▶ _Your assignment_
Once you find the line with "destruct (Hin (zIndex * resolution + xIndex +" in the data that follows, repeat it and every line after it exactly, through the line with "Fixpoint utf8_go (bs".

▶ _Information supplied_
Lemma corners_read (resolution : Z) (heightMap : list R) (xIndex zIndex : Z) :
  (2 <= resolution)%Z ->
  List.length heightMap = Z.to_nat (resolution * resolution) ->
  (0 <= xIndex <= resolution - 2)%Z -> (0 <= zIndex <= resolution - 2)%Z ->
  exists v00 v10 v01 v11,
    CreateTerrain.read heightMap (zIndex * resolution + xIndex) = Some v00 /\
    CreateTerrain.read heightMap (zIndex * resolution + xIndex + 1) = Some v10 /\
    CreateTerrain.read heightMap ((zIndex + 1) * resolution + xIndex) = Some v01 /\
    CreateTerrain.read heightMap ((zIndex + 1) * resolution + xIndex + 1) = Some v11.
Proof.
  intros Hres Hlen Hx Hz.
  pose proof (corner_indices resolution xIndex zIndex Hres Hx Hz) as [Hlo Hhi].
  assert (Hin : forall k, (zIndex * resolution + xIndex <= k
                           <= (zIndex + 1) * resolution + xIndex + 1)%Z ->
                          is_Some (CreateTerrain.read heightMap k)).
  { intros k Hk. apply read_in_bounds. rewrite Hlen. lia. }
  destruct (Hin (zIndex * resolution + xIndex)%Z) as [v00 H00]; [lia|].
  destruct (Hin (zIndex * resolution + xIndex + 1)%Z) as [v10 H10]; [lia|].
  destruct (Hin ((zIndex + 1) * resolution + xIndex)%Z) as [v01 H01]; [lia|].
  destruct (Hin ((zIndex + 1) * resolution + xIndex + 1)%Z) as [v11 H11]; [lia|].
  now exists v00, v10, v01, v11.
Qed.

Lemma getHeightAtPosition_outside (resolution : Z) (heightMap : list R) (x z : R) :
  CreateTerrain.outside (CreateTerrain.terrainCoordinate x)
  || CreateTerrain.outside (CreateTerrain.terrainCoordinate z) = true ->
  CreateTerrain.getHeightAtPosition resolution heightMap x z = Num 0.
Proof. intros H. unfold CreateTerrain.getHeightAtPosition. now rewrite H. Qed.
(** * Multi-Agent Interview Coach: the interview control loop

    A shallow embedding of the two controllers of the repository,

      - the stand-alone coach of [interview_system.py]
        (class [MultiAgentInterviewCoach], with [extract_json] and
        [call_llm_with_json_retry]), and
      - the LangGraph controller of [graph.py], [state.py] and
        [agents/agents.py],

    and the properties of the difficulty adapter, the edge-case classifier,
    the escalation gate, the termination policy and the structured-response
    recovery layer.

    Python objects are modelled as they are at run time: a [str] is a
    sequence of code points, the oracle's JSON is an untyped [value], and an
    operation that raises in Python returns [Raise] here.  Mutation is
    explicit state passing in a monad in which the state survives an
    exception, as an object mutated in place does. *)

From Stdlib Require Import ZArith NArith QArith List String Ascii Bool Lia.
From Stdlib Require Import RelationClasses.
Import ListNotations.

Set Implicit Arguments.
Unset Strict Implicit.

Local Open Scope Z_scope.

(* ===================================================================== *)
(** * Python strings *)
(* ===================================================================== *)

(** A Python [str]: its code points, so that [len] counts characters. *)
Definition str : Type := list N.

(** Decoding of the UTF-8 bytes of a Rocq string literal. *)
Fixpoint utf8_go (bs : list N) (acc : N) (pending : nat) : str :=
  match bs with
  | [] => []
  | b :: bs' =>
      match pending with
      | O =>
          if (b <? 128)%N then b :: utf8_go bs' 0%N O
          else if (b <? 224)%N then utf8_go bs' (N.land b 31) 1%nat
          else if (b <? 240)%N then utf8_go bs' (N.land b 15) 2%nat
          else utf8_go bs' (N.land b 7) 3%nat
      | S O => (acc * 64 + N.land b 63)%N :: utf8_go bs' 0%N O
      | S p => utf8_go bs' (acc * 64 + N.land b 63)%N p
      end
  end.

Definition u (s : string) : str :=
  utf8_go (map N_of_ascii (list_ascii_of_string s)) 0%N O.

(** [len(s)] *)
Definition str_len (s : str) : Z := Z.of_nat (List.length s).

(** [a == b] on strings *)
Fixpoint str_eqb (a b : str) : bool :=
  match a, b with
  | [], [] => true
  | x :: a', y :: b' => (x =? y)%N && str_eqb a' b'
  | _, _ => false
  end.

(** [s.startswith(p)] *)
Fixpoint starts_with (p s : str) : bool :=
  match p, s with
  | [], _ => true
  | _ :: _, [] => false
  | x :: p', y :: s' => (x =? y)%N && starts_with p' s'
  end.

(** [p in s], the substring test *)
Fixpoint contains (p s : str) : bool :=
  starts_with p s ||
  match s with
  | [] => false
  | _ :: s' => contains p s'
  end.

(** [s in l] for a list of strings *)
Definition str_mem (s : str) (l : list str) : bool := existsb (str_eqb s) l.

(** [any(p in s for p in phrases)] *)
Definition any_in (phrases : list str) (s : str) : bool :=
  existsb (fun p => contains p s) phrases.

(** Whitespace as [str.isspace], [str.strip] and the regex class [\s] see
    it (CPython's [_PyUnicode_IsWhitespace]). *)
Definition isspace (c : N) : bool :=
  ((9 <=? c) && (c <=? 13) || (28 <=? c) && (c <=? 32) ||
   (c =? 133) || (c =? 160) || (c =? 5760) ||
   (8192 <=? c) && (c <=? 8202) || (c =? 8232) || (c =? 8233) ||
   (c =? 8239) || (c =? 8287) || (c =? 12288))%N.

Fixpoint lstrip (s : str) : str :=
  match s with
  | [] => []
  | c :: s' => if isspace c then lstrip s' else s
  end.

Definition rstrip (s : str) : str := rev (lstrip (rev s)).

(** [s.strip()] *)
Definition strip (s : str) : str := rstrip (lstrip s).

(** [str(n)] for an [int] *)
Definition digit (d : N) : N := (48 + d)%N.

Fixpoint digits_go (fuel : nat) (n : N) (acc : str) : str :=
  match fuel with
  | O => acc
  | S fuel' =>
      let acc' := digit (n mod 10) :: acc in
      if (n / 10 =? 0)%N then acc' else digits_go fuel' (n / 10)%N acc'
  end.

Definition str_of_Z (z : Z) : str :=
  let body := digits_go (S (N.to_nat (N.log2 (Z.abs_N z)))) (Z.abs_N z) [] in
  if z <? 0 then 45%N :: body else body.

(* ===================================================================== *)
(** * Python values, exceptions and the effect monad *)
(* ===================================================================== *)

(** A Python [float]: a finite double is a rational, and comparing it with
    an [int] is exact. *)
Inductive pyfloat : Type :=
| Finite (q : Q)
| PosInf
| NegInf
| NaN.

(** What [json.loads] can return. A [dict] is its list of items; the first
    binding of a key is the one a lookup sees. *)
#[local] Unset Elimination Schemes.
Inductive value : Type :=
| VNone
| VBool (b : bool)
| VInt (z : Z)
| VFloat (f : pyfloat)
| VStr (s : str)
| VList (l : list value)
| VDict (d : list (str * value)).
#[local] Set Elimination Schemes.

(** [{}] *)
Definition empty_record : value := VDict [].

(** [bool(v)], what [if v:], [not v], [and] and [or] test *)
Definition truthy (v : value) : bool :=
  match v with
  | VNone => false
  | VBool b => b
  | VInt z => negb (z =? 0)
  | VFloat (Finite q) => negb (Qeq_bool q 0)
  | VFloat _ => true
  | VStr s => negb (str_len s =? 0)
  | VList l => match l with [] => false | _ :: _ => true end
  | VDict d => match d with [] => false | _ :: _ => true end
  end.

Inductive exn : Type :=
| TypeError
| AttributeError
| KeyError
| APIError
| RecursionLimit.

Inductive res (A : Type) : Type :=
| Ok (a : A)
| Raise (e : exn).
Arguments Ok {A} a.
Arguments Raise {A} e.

▶ _Completed exercise_
  destruct (Hin (zIndex * resolution + xIndex + 1)%Z) as [v10 H10]; [lia|].
  destruct (Hin ((zIndex + 1) * resolution + xIndex)%Z) as [v01 H01]; [lia|].
  destruct (Hin ((zIndex + 1) * resolution + xIndex + 1)%Z) as [v11 H11]; [lia|].
  now exists v00, v10, v01, v11.
Qed.

Lemma getHeightAtPosition_outside (resolution : Z) (heightMap : list R) (x z : R) :
  CreateTerrain.outside (CreateTerrain.terrainCoordinate x)
  || CreateTerrain.outside (CreateTerrain.terrainCoordinate z) = true ->
  CreateTerrain.getHeightAtPosition resolution heightMap x z = Num 0.
Proof. intros H. unfold CreateTerrain.getHeightAtPosition. now rewrite H. Qed.
(** * Multi-Agent Interview Coach: the interview control loop

    A shallow embedding of the two controllers of the repository,

      - the stand-alone coach of [interview_system.py]
        (class [MultiAgentInterviewCoach], with [extract_json] and
        [call_llm_with_json_retry]), and
      - the LangGraph controller of [graph.py], [state.py] and
        [agents/agents.py],

    and the properties of the difficulty adapter, the edge-case classifier,
    the escalation gate, the termination policy and the structured-response
    recovery layer.

    Python objects are modelled as they are at run time: a [str] is a
    sequence of code points, the oracle's JSON is an untyped [value], and an
    operation that raises in Python returns [Raise] here.  Mutation is
    explicit state passing in a monad in which the state survives an
    exception, as an object mutated in place does. *)

From Stdlib Require Import ZArith NArith QArith List String Ascii Bool Lia.
From Stdlib Require Import RelationClasses.
Import ListNotations.

Set Implicit Arguments.
Unset Strict Implicit.

Local Open Scope Z_scope.

(* ===================================================================== *)
(** * Python strings *)
(* ===================================================================== *)

(** A Python [str]: its code points, so that [len] counts characters. *)
Definition str : Type := list N.

(** Decoding of the UTF-8 bytes of a Rocq string literal. *)
Fixpoint utf8_go (bs : list N) (acc : N) (pending : nat) : str :=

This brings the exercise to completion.